Neither of them are correct! The correct electron configuration is #[Ar] 3d^6 4s^2#...


Consider the following diagram...

Inorganic Chemistry, Miessler et al., pg. 35

By the convention given in the diagram, the first electron in an orbital is taken to have spin down, #m_s = -1/2#. In #(b)#, note the relative energies of the #3d# electrons and #4s# electron of #color(red)("Fe"^(+))#:

#overbrace(E_(3d(m_s = -1//2)))^("5 electrons") < overbrace(E_(4s(m_s = -1//2)))^"1 electron" < overbrace(E_(3d(m_s = +1//2)))^"1 electron" < overbrace(E_(4s(m_s = +1//2)))^"1 electron"#

This means for #"Fe"^(+)#, so far, the #4s# orbital is such that the first electron in the #4s# orbital (with #m_s = -1//2#) is lower in energy than the sixth #3d# electron.
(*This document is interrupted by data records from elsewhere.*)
(** What holds of a miss outside a static build.  A handler run for the
    current key that misses the cache performs exactly one call, the factory
    with the current parameter and key.  When that promise resolves while
    the key is still current, the value goes to the cache under that key and
    to the handle, with no further call.  (When the parameter has changed
    meanwhile it does not, as the example after this theorem shows.) *)
Theorem dynamic_miss_calls_factory_once (h : host) (keyBase : string)
    (st : state)
    (Hdynamic : process_static h = false)
    (Hmiss : staticCache st !! key_value keyBase st = None) :
  let k := key_value keyBase st in
  let st1 := watch_cb h keyBase k st in
  let i := length (pending st) in
  trace st1 = trace st ++ [CallFactory (param st) k]
  ∧ pending st1 = pending st ++ [Some (TFactory (param st) k)]
  ∧ staticCache st1 = staticCache st
  ∧ result st1 = result st
  ∧ (∀ r : value,
        let st2 := step h keyBase st1 (FactorySettles i (Resolved r)) in
        staticCache st2 = <[k := r]> (staticCache st)
        ∧ staticCache st2 !! k = Some r
        ∧ result st2 = r
        ∧ trace st2 = trace st1
        ∧ uncaught st2 = uncaught st)
  ∧ (∀ (st' : state) (j : nat) (r : value),
        pending st' !! j = Some (Some (TFactory (param st) k)) →
        key_value keyBase st' = k →
        let st2 := step h keyBase st' (FactorySettles j (Resolved r)) in
        staticCache st2 = <[k := r]> (staticCache st')
        ∧ result st2 = r
        ∧ trace st2 = trace st')
  ∧ (∀ (c : gmap string value) (parg : option string),
        let p0 := default EmptyString parg in
        process_client h = true →
        truthy (ssrRef h VNull (key keyBase p0)) = false →
        c !! key keyBase p0 = None →
        trace (useStatic h keyBase c parg) = [CallFactory p0 (key keyBase p0)]
        ∧ pending (useStatic h keyBase c parg) = [Some (TFactory p0 (key keyBase p0))]).
Proof.
  cbv zeta. rewrite (watch_cb_miss_dynamic h keyBase st _ Hmiss Hdynamic).
  assert (Hi : (pending st ++ [Some (TFactory (param st) (key_value keyBase st))])
               !! length (pending st)
               = Some (Some (TFactory (param st) (key_value keyBase st)))).
  { rewrite lookup_app_r by lia. now rewrite Nat.sub_diag. }
  split; [reflexivity|]. split; [reflexivity|].
  split; [reflexivity|]. split; [reflexivity|].
  split; [|split].
  - intros r. simpl. rewrite Hi. simpl.
    split; [reflexivity|]. split; [apply lookup_insert_eq | easy].
  - intros st' j r Hj Hk. simpl. rewrite Hj. simpl.
    unfold key_value in *. simpl. now rewrite Hk.
  - intros c parg Hcl Hf Hc.
    rewrite (useStatic_miss h keyBase c parg Hf Hc), Hcl.
    rewrite watch_cb_miss_dynamic by easy. easy.
Qed.

(** C3.  Client, no static build, key base [post], empty cache, parameter
    [42]: the miss calls the factory with [("42", "post-42")].  The
    parameter becomes [43] before that promise resolves to [{title: "A"}].
    The value is not stored under [post-42], the key the factory was called
    with: it is stored under [post-43], and [post-42] has no entry. *)
Example factory_result_stored_under_later_key :
  let h := demo_host true false in
  let st := run h "post" (useStatic h "post" ∅ (Some "42"))
                [SetParam "43"; FactorySettles 0 (Resolved (title "A"))] in
  trace st = [CallFactory "42" "post-42"]
  ∧ staticCache st !! "post-42" = None
  ∧ staticCache st !! "post-43" = Some (title "A")
  ∧ result st = title "A".
Proof. vm_compute. repeat split. Qed.

(** The first scenario of the specification: key base [post], parameter
    [42], empty cache, client, no static build.  The factory is called with
    [("42", "post-42")]; its value [{title: "A"}] ends up in the handle and
    as the cache entry of [post-42]. *)
Lemma dynamic_miss_calls_factory_once_witness :
  let h := demo_host true false in
  let st0 := useStatic h "post" ∅ (Some "42") in
  let st2 := step h "post" st0 (FactorySettles 0 (Resolved (title "A"))) in
  trace st0 = [CallFactory "42" "post-42"]
  ∧ staticCache st2 !! "post-42" = Some (title "A")
  ∧ result st2 = title "A"
  ∧ trace st2 = [CallFactory "42" "post-42"].
Proof.
  intros h st0 st2.
  assert (Hdynamic : process_static h = false) by reflexivity.
  assert (Hmiss : staticCache (client_state "post" ∅ VNull "42")
                    !! key_value "post" (client_state "post" ∅ VNull "42") = None)
    by reflexivity.
  destruct (dynamic_miss_calls_factory_once h "post"
              (client_state "post" ∅ VNull "42") Hdynamic Hmiss)
    as (Htr & _ & _ & _ & Hres & _).
  destruct (Hres (title "A")) as (_ & Hc & Hr & Htr2 & _).
  split; [exact Htr|].
  split; [exact Hc|].
  split; [exact Hr|].
  exact (eq_trans Htr2 Htr).
Defined.

(** * The server *)



(** * Failures *)

(** C7.  When the factory's promise rejects, on the client as on the
    server, the rejection value is handed on as it is, and nothing else
    happens: no call is made (so no retry), no promise is created, and the
    handle, the cache and the console stay as they were.  After a call that
    started with a null handle and no entry for its key, a rejection leaves
    the handle null and the key absent. *)
Theorem factory_rejection_propagates (h : host) (keyBase : string)
    (st : state) (j : nat) (t : task) (e : value)
    (Hpending : pending st !! j = Some (Some t))
    (Hfactory : factory_task t = true) :
  let st' := step h keyBase st (FactorySettles j (Rejected e)) in
  uncaught st' = uncaught st ++ [e]
  ∧ trace st' = trace st
  ∧ pending st' = <[j := None]> (pending st)
  ∧ result st' = result st
  ∧ staticCache st' = staticCache st
  ∧ console st' = console st
  ∧ disk st' = disk st
  ∧ (∀ o, step h keyBase st' (FactorySettles j o) = st')
  ∧ (result st = VNull → result st' = VNull)
  ∧ (∀ k, staticCache st !! k = None → staticCache st' !! k = None).
Proof.
  cbv zeta.
  assert (Hgone : <[j := None]> (pending st) !! j = Some None).
  { apply list_lookup_insert_eq. eapply lookup_lt_Some. exact Hpending. }
  destruct t as [p k | k | k p]; [| discriminate Hfactory |];
    simpl; rewrite Hpending; simpl; rewrite Hgone; repeat split; auto.
Qed.

(** Client, no static build, empty cache: the factory rejects with
    [boom]; the handle is still null and [post-42] is still absent. *)
Lemma factory_rejection_propagates_witness :
  let h := demo_host true false in
  let st := useStatic h "post" ∅ (Some "42") in
  let st' := step h "post" st (FactorySettles 0 (Rejected (VStr "boom"))) in
  pending st !! 0 = Some (Some (TFactory "42" "post-42"))
  ∧ uncaught st' = [VStr "boom"]
  ∧ trace st' = [CallFactory "42" "post-42"]
  ∧ result st' = VNull
  ∧ staticCache st' !! "post-42" = None.
Proof.
  intros h st st'.
  assert (Hp : pending st !! 0 = Some (Some (TFactory "42" "post-42"))) by reflexivity.
  assert (Hf : factory_task (TFactory "42" "post-42") = true) by reflexivity.
  destruct (factory_rejection_propagates h "post" st 0 _ (VStr "boom") Hp Hf)
    as (Hu & Htr & _ & _ & _ & _ & _ & _ & Hnull & Habsent).
  split; [exact Hp|].
  split; [exact Hu|].
  split; [exact Htr|].
  split; [exact (Hnull eq_refl)|].
  apply Habsent. reflexivity.
Defined.

Lemma step_prefetch_resolved (h : host) (keyBase : string)
    (st : state) (j : nat) (_key _param : string) (r : value) :
  pending st !! j = Some (Some (TPrefetch _key _param)) →
  step h keyBase st (FactorySettles j (Resolved r)) = prefetch_then h _key r (retire j st).
Proof. intros Hj. simpl. now rewrite Hj. Qed.

Lemma prefetch_then_serialisable (h : host) (k : string) (r : value) (st : state) :
  (∀ e, JSON_stringify h r ≠ JsonThrows e) →
  prefetch_then h k r st
  = writeFile h k (json_data (JSON_stringify h r)) (set_cache k r (set_result r st)).
Proof.
  intros Hjson. unfold prefetch_then; cbv zeta. simpl.
  destruct (JSON_stringify h r) as [s | | e]; [reflexivity | reflexivity |].
  now destruct (Hjson e).
Qed.

(** C8, as stated, fails.  A static build on the server; the factory
    resolves to an object that contains itself.  [JSON.stringify] throws on
    it at line 126, before [writeFile] is entered: no file write is
    attempted, and what was thrown is not caught but rejects the hook; the
    handle and the cache hold the value. *)
Lemma unserialisable_value_is_not_written_counterexample :
  let h := demo_host false true in
  let st' := run h "post" (useStatic h "post" ∅ (Some "42"))
                 [RunPrefetch; FactorySettles 0 (Resolved VCyclic)] in
  factory_calls st' = [CallFactory "42" "post-42"]
  ∧ write_calls st' = []
  ∧ console st' = []
  ∧ uncaught st' = [VStr "TypeError: Converting circular structure to JSON"]
  ∧ result st' = VCyclic
  ∧ staticCache st' !! "post-42" = Some VCyclic.
Proof. vm_compute. repeat split. Qed.

(** C8, amended.  In a static build on the server, the resolution of the
    factory to a value on which [JSON.stringify] does not throw is followed
    by exactly one call of [writeFileSync], for
    [join(staticPath, key + ".json")].  If that call throws, the error goes
    to the console and nowhere else, the disk is untouched, and the handle
    and the cache entry hold the resolved value as they did before the
    write; settling the same promise again does nothing. *)
Theorem write_failure_is_logged_and_ignored (h : host) (keyBase : string)
    (st : state) (j : nat) (_key _param : string) (r : value)
    (Hserver : process_client h = false)
    (Hstatic : process_static h = true)
    (Hpending : pending st !! j = Some (Some (TPrefetch _key _param)))
    (Hjson : ∀ e, JSON_stringify h r ≠ JsonThrows e) :
  let st' := step h keyBase st (FactorySettles j (Resolved r)) in
  let path := path_join h (staticPath h) (_key +:+ ".json") in
  let data := json_data (JSON_stringify h r) in
  let before_write := set_cache _key r (set_result r (retire j st)) in
  st' = writeFile h _key data before_write
  ∧ write_calls st' = write_calls st ++ [CallWriteFileSync path data]
  ∧ result st' = r
  ∧ staticCache st' !! _key = Some r
  ∧ staticCache st' = staticCache before_write
  ∧ uncaught st' = uncaught st
  ∧ (∀ e, writeFileSync h path data = Some e →
          st' = console_log e (perform (CallWriteFileSync path data) before_write)
          ∧ console st' = console st ++ [e]
          ∧ disk st' = disk st)
  ∧ (∀ o, step h keyBase st' (FactorySettles j o) = st').
Proof.
  cbv zeta.
  assert (Hgone : <[j := None]> (pending st) !! j = Some None).
  { apply list_lookup_insert_eq. eapply lookup_lt_Some. exact Hpending. }
  rewrite (step_prefetch_resolved h keyBase st j _key _param r Hpending).
  rewrite (prefetch_then_serialisable h _key r _ Hjson).
  generalize (json_data (JSON_stringify h r)). intros data.
  unfold writeFile, write_calls. rewrite Hserver, Hstatic. simpl.
  destruct (writeFileSync h _ data) as [e|] eqn:Hw.
  - repeat split; simpl; rewrite ?Hgone, ?lookup_insert_eq; try easy.
    + rewrite List.filter_app. reflexivity.
    + congruence.
    + congruence.
  - destruct data as [s|];
      repeat split; simpl; rewrite ?Hgone, ?lookup_insert_eq; try easy;
      rewrite List.filter_app; reflexivity.
Qed.

(** A static build whose output directory is read-only: the write of
    [dist/static/post-42.json] throws [EACCES]; it is logged, and handle and
    cache hold [{title: "A"}]. *)
Lemma write_failure_is_logged_and_ignored_witness :
  let h := demo_host_readonly in
  let st := step h "post" (useStatic h "post" ∅ (Some "42")) RunPrefetch in
  let st' := step h "post" st (FactorySettles 0 (Resolved (title "A"))) in
  pending st !! 0 = Some (Some (TPrefetch "post-42" "42"))
  ∧ write_calls st' = [CallWriteFileSync "dist/static/post-42.json" (Some "{}")]
  ∧ result st' = title "A"
  ∧ staticCache st' !! "post-42" = Some (title "A")
  ∧ console st' = [VStr "EACCES"]
  ∧ uncaught st' = [].
Proof.
  intros h st st'.
  assert (Hp : pending st !! 0 = Some (Some (TPrefetch "post-42" "42"))) by reflexivity.
  assert (Hjson : ∀ e, JSON_stringify h (title "A") ≠ JsonThrows e)
    by (intros e; discriminate).
  destruct (write_failure_is_logged_and_ignored h "post" st 0 "post-42" "42" (title "A")
              eq_refl eq_refl Hp Hjson)
    as (_ & Hw & Hr & Hc & _ & Hu & Hlog & _).
  destruct (Hlog (VStr "EACCES") eq_refl) as (_ & Hcon & _).
  repeat split; assumption.
Defined.

(** * The key *)

Section KeyFacts.

Variable keyBase : string.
That establishes the electron configuration #color(red)([Ar]3d^6 4s^1)# for #color(red)("Fe"^(+))#.

In diagram #(a)#, we see #"Fe"# (not #"Fe"^(+)#), decreasing its #4s# orbital energy (the #4s# curves shifted down!), so that...

#overbrace(E_(4s(m_s = -1//2)))^"1 electron" < overbrace(E_(3d(m_s = -1//2)))^("5 electrons") < overbrace(E_(4s(m_s = +1//2)))^"1 electron" < overbrace(E_(3d(m_s = +1//2)))^"1 electron"#

This then agrees with experiment, that the electron configuration of #"Fe"# is...

#color(blue)ul([Ar]3d^6 4s^2)#

Now you may wonder,

"why is the #4s# ionized instead of the #3d# first, even though in #Fe#, the sixth #3d# electron is highest in energy?"

The radial extent of the #4s# is farther out, so its electrons are more accessible for ionization:

Graphed from H atom wave functions

The #3d# electrons are also stabilized by a greater effective nuclear charge. That rapid decrease in #Z_(eff)# across the transition metals is shown in the steeper slope of the #3d# curves in the above diagrams #(a)# and #(b)# than for the #4s# curves.

So, the #3d# is not readily ionized.